Referring patients and letting radiologists decide on needed imaging studies could improve quality -- if it's feasible.
I was a fan of sushi before it was cool.
Introduced to the delights of consuming raw fish at an early age, I experienced the dilemma of living with an expensive taste before I had an ability to pay for it. Therefore, in college, medical school, even residency, I placed greater value on quantity than quality for the stuff. (Unless you count not making the consumer ill a hallmark of quality.) As far as I was concerned, all-you-can-eat sushi for $20-30 was pretty much the top shelf.
So, somewhere around the end of my postgrad training, when a former classmate raved about a nearby place offering the best sushi he’d ever had, but with a price tag several times that of my usual haunts, I was skeptical. He insisted I give it a try, though, and I relented – much to my everlasting thankfulness.
As it happened, I got quality for the numerous extra bucks-quality well above my previous frame of reference. Now aware, I actively seek out the better goods, as they are, to me, worth the extra cost.
Key to this experience, and most of my better subsequent outings, is the “omakase” dining option. Japanese for “I’ll leave it to you” (out of trust), the term means you’re asking the chef to use his judgment, skill, and creativity to present you with the best of his repertoire.
By contrast, in diagnostic imaging there’s really no premium set on quality. A crummy scan done on a 0.3T MRI unit, by a tech who really doesn’t know what he’s doing, read by a moonlighting radiology fellow, commands exactly the same rate as an expertly-performed MR from a 3T unit by an ace technologist, read by the department chair of a top-flight academic facility, boasting 20 years’ experience. Not only does insurance pay the same for each-the patient rarely even has an inkling of the cost.
Which has me thinking, from time to time, about what might evolve if we could introduce the element of a premium-level imaging service. Call it Omakase Radiology. A typical clinician referring here doesn’t order a head CT or a carotid duplex. He just refers the patient, along with a script for diagnostic imaging and the relevant clinical history. The radiology team does the rest.
Prior to appointment, the patient communicates with Omakase staff for detailed discussion of the issue at hand-history is taken and arrangements are made for acquisition and review of relevant prior imaging from elsewhere.

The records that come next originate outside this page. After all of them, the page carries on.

Lemma X7_downsample_returns_subsequence_witness :
  subseq [1; 3; 6; 9] [1; 2; 3; 4; 5; 6; 7; 8; 9; 10]
  /\ len [1; 3; 6; 9] <= len [1; 2; 3; 4; 5; 6; 7; 8; 9; 10].
Proof.
  apply (X7_downsample_returns_subsequence
           [1; 2; 3; 4; 5; 6; 7; 8; 9; 10] 44100 16000 20 [1; 3; 6; 9]).
  - lia.
  - lia.
  - vm_compute. discriminate.
  - vm_compute. reflexivity.
Defined.

(** A ratio of 0.0 never moves the cursor off the first sample. *)
Lemma downsample_loop_frozen x rest fuel :
  forall out, downsample_loop fuel (x :: rest) (Finite 0) (Finite 0) out = OutOfFuel.
Proof.
  induction fuel as [|fuel IH]; intros out; [reflexivity|].
  cbn [downsample_loop].
  change (to_int (Finite 0)) with (Done (Z.quot 0 one)).
  rewrite Z.quot_0_l by (pose proof one_pos; lia). cbn [bind].
  pose proof (len_nonneg rest).
  destruct (Z.ltb_spec 0 (len (x :: rest))); [|rewrite len_cons in *; lia].
  rewrite py_index_head. cbn [bind].
  replace (add (Finite 0) (Finite 0)) with (Finite 0) by (vm_compute; reflexivity).
  apply IH.
Qed.

Lemma true_div_zero dst : dst <> 0 -> true_div 0 dst = Done (Finite 0).
Proof.
  intros H. unfold true_div.
  destruct (Z.eqb_spec dst 0); [contradiction|].
  assert (T : Z.abs 0 < top) by (pose proof (pow2_lt_top 0 ltac:(lia)); cbn; lia).
  destruct (Z.ltb_spec dst 0).
  - change (- 0 * one) with (0 * - dst).
    rewrite round64_exact; [reflexivity | lia | apply representable_0 | exact T].
  - change (0 * one) with (0 * dst).
    rewrite round64_exact; [reflexivity | lia | apply representable_0 | exact T].
Qed.

(** X8: a source rate of 0 freezes the cursor.  On a non-empty buffer
    downsample then never returns: it keeps appending the first sample,
    whatever the (non-zero) destination rate. *)
Theorem X8_downsample_zero_source_rate_never_returns
        (x : Z) (rest : list Z) (dst_rate : Z) (fuel : nat) :
  dst_rate <> 0 ->
  downsample fuel (x :: rest) 0 dst_rate = OutOfFuel.
Proof.
  intros H. unfold downsample. rewrite true_div_zero by exact H. cbn [bind].
  apply downsample_loop_frozen.
Qed.

Lemma X8_downsample_zero_source_rate_never_returns_witness :
  downsample 1000 [4; 5; 6] 0 16000 = OutOfFuel.
Proof.
  apply (X8_downsample_zero_source_rate_never_returns 4 [5; 6] 16000 1000). lia.
Defined.

(** ** Rounding is monotone; normalize keeps the shape of the wave *)

Lemma rhe_mono n n' d : 0 < d -> n <= n' -> round_half_even n d <= round_half_even n' d.
Proof.
  intros Hd Hn.
  pose proof (Z.div_le_mono n n' d Hd Hn) as Q.
  destruct (Z.eq_dec (n / d) (n' / d)) as [E|E].
  - unfold round_half_even. rewrite <- E.
    assert (R : n mod d <= n' mod d).
    { pose proof (Z.div_mod n d ltac:(lia)). pose proof (Z.div_mod n' d ltac:(lia)).
      rewrite <- E in *. lia. }
    destruct (Z.ltb_spec (2 * (n mod d)) d), (Z.ltb_spec (2 * (n' mod d)) d); try lia.
    + destruct (d <? 2 * (n' mod d)); [lia|]. destruct (Z.even (n / d)); lia.
    + destruct (Z.ltb_spec d (2 * (n mod d))), (Z.ltb_spec d (2 * (n' mod d))); try lia.
      destruct (Z.even (n / d)); lia.
  - pose proof (rhe_lower n' d Hd).
    assert (round_half_even n d <= n / d + 1); [|lia].
    unfold round_half_even.
    destruct (2 * (n mod d) <? d); [lia|].
    destruct (d <? 2 * (n mod d)); [lia|].
    destruct (Z.even (n / d)); lia.
Qed.

Lemma drop_mono n n' d : 0 < d -> 0 <= n <= n' -> drop n d <= drop n' d.
Proof.
  intros Hd Hn. unfold drop.
  pose proof (Z.div_le_mono n n' d Hd ltac:(lia)).
  pose proof (Z.log2_le_mono (n / d) (n' / d) H). lia.
Qed.

Lemma round_mag_mono n n' d :
  0 < d -> 0 <= n <= n' -> round_mag n d <= round_mag n' d.
Proof.
  intros Hd Hn.
  pose proof (drop_mono n n' d Hd Hn) as K.
  pose proof (drop_nonneg n d) as K0.
  destruct (Z.eq_dec (drop n d) (drop n' d)) as [E|E].
  - unfold round_mag. rewrite <- E.
    assert (P : 0 < 2 ^ drop n d) by (apply Z.pow_pos_nonneg; lia).
    apply Z.mul_le_mono_nonneg_r; [lia|].
    apply rhe_mono; [nia | lia].
  - apply Z.le_trans with (2 ^ (53 + drop n d)).
    + apply round_mag_upper; [exact Hd | lia | |].
      * rewrite <- (Z.mul_1_l (2 ^ _)). apply representable_mul_pow2; [cbn; lia | lia].
      * pose proof (quotient_below_binade n d Hd ltac:(lia)).
        pose proof (Z.mul_succ_div_gt n d Hd). nia.
    + apply Z.le_trans with (2 ^ (52 + drop n' d)).
      * apply Z.pow_le_mono_r; lia.
      * apply round_mag_lower; [exact Hd | lia | |].
        -- rewrite <- (Z.mul_1_l (2 ^ _)). apply representable_mul_pow2; [cbn; lia | lia].
        -- pose proof (drop_pos_large n' d ltac:(lia)).
           pose proof (Z.mul_div_le n' d Hd). nia.
Qed.

Lemma round_ne_mono n n' d : 0 < d -> n <= n' -> round_ne n d <= round_ne n' d.
Proof.
  intros Hd Hn. unfold round_ne.
  destruct (Z.ltb_spec n 0), (Z.ltb_spec n' 0); try lia.
  - pose proof (round_mag_mono (- n') (- n) d Hd ltac:(lia)). lia.
  - pose proof (round_mag_nonneg (- n) d Hd ltac:(lia)).
    pose proof (round_mag_nonneg n' d Hd ltac:(lia)). lia.
  - apply round_mag_mono; [exact Hd | lia].
Qed.

(** The function that normalize applies to each sample once the scale
    factor [sc] is known. *)
Lemma normalize_sample_value T P sc s :
  0 < T < 32768 -> 1 <= P <= 32768 ->
  (T * 2 ^ 38 / P) * 2 ^ 1036 <= sc <= (T * 2 ^ 38 / P + 1) * 2 ^ 1036 ->
  Z.abs s <= P ->
  (p <- int_mul s (Finite sc) ;; v <- to_int p ;; Done (clamp16 v))
  = Done (clamp16 (Z.quot (round_ne (s * one * sc) one) one)).
Proof.
  intros HT HP Hsc Hs.
  destruct (normalize_sample T P sc s HT HP Hsc Hs) as (v & E & _).
  revert E. unfold int_mul. rewrite of_int_exact by lia. cbn [bind mul].
  destruct (round64 (s * one * sc) one) as [y| |] eqn:Ey; cbn [to_int bind];
    try discriminate.
  apply round64_Finite_inv in Ey. rewrite Ey. reflexivity.
Qed.

Lemma mapM_map {A B : Type} (f : A -> outcome B) (g : A -> B) l :
  (forall x, In x l -> f x = Done (g x)) -> mapM f l = Done (map g l).
Proof.
  induction l as [|x l IH]; intros H; [reflexivity|].
  cbn [mapM map]. rewrite (H x (or_introl eq_refl)). cbn [bind].
  rewrite IH by (intros y Hy; apply H; right; exact Hy). reflexivity.
Qed.

Lemma clamp16_mono a b : a <= b -> clamp16 a <= clamp16 b.
Proof. unfold clamp16. lia. Qed.

(** X9: normalize keeps the shape of the wave.  On a 16-bit buffer and a
    target peak of the contract, the output is the input mapped through one
    non-decreasing function that fixes 0: silence stays silence, no sample
    changes sign, and a louder sample never becomes quieter than a softer
    one. *)
Theorem X9_normalize_is_monotone_map (samples : list Z) (target_peak : Z) :
  Forall in16 samples ->
  0 < target_peak < 32768 ->
  exists f : Z -> Z,
    (forall a b, a <= b -> f a <= f b)
    /\ f 0 = 0
    /\ normalize samples target_peak = Done (map f samples).
Proof.
  intros H16 HT.
  destruct samples as [|s0 rest].
  { exists (fun s => s). split; [auto|]. split; [reflexivity|].
    apply normalize_empty.
    assert (2 ^ 15 <= 2 ^ 1023) by (apply Z.pow_le_mono_r; lia). lia. }
  set (samples := s0 :: rest) in *.
  destruct (Z.eq_dec (max_abs samples) 0) as [E0|E0].
  { exists (fun s => s). split; [auto|]. split; [reflexivity|].
    rewrite map_id. apply normalize_silent; [discriminate | exact E0]. }
  assert (HP : 1 <= max_abs samples <= 32768).
  { pose proof (max_abs_nonneg samples). split; [lia|].
    apply max_abs_le; [lia|].
    apply Forall_forall. intros x Hx. apply in16_abs.
    rewrite Forall_forall in H16. apply H16. exact Hx. }
  destruct (normalize_scale target_peak (max_abs samples) HT HP) as (sc & Esc & Bsc).
  pose proof one_pos as U.
  assert (Hsc0 : 0 <= sc).
  { assert (0 <= target_peak * 2 ^ 38 / max_abs samples) by (apply Z.div_pos; lia).
    assert (0 < 2 ^ 1036) by (apply Z.pow_pos_nonneg; lia). nia. }
  exists (fun s => clamp16 (Z.quot (round_ne (s * one * sc) one) one)).
  split; [|split].
  - intros a b Hab. apply clamp16_mono. apply Z.quot_le_mono; [lia|].
    apply round_ne_mono; [lia|].
    replace (a * one * sc) with (a * (one * sc)) by ring.
    replace (b * one * sc) with (b * (one * sc)) by ring.
    apply Z.mul_le_mono_nonneg_r; nia.
  - change (0 * one * sc) with (0 * one).
    rewrite round_ne_exact by (try apply representable_0; lia).
    rewrite Z.quot_0_l by lia. reflexivity.
  - unfold normalize. rewrite peak_of_max_abs by discriminate.
    destruct (Z.eqb_spec (max_abs samples) 0); [contradiction|].
    rewrite Esc. cbn [bind].
    apply mapM_map. intros s Hs.
    apply (normalize_sample_value target_peak (max_abs samples) sc s HT HP); [lia|].
    apply max_abs_ge. exact Hs.
Qed.

Lemma X9_normalize_is_monotone_map_witness :
  exists f : Z -> Z,
    (forall a b, a <= b -> f a <= f b)
    /\ f 0 = 0
    /\ normalize [0; 5; -49; 12] 28000 = Done (map f [0; 5; -49; 12]).
Proof.
  apply (X9_normalize_is_monotone_map [0; 5; -49; 12] 28000).
  - repeat constructor; unfold in16; lia.
  - lia.
Defined.

(** ** The stages composed: what reaches the encoder *)

Lemma max_abs_zero samples : max_abs samples = 0 -> Forall (fun s => s = 0) samples.
Proof.
  intros H. apply Forall_forall. intros s Hs.
  pose proof (max_abs_ge samples s Hs). lia.
Qed.

(** Whatever normalize returns fits 16 bits, also on input that does not. *)
Lemma normalize_output_in16 samples target_peak out :
  normalize samples target_peak = Done out -> Forall in16 out.
Proof.
  unfold normalize. destruct (Z.eqb_spec (peak_of samples) 0) as [E|E].
  - intros D. injection D as <-.
    destruct samples as [|s rest]; [constructor|].
    rewrite peak_of_max_abs in E by discriminate.
    apply max_abs_zero in E. eapply Forall_impl; [|exact E].
    intros a ->. unfold in16. lia.
  - destruct (true_div target_peak (peak_of samples)) as [scale| |]; cbn [bind];
      try discriminate.
    intros D.
    apply (mapM_clamp_range (fun s => p <- int_mul s scale ;; to_int p) samples out).
    rewrite <- D. clear. induction samples as [|s rest IH]; [reflexivity|].
    cbn [mapM]. rewrite IH.
    destruct (int_mul s scale) as [p| |]; cbn [bind]; reflexivity.
Qed.

Lemma normalize_length samples target_peak out :
  normalize samples target_peak = Done out -> len out = len samples.
Proof.
  unfold normalize. destruct (peak_of samples =? 0).
  - intros D. injection D as <-. reflexivity.
  - destruct (true_div target_peak (peak_of samples)) as [scale| |]; cbn [bind];
      try discriminate.
    intros D. apply mapM_inv in D. apply Forall2_length_eq in D.
    unfold len. lia.
Qed.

Synthesizing all of this, the radiologists at Omakase proceed to formulate an imaging plan, such as whether to begin with X-ray, ultrasound, or something else.
On the day of the patient’s appointment, each step of the diagnostic process gets reviewed by the radiologist while the patient is present. If additional imaging (by whichever modality) is relevant and requires no prep, it gets done then and there. If desired by the patient and the referring clinician, results are discussed, face-to-face, between patient and radiologist, possibly with the referrer on conference-call. Virtually gone is the mess of referrers ordering the wrong type of study for the clinical issue and days/weeks of waiting for follow-up appointments after inconclusive reports are generated.
Of course, the financial and logistical realities of our third-party-payer world render this almost entirely unfeasible. Getting authorization for each imaging study, the thorny issue of self-referral, and the imperative of filling every single moment of the day with patients being scanned and radiologists reading those scans (rather than having machines available to receive on-the-spot occupants and doctors available to sit with patients for consultations) are a few of the roadblocks. Many of these would be non-issues if one didn’t need to jump through the hoops of third-party payers.
Really, it wouldn’t be such a departure from other walks of life-one seeks the services of a professional, and one gets quoted an hourly rate in advance. Except in this case, patients could, then, submit their bills to their insurers for whatever partial reimbursement the third parties deemed appropriate (assuming patients, seeing how much better healthcare could be without the interference of insurers, didn’t abandon those middlemen in favor of coupled health savings accounts and high-deductible health plans).
A would-be restaurateur, considering opening an establishment with a sushi bar, might decide that it’s worth the extra cost and effort to offer Omakase-level service – or might not – and opt for varying shades of mediocrity. A major factor in such decision making is whether a sufficient number of customers are likely to attend the place and plunk down the extra coin to keep it afloat.
Similarly, Omakase Radiology might just be possible-if one had a sufficient referral base willing to entrust diagnosticians with the degree of autonomy necessary for this model. Yes, some patients might balk at forking over more than a $10 copay for their imaging workup. Lower-end sushi joints stay in business for such folks. But some of those currently opting for the status quo might only be settling for it because they haven’t yet experienced better.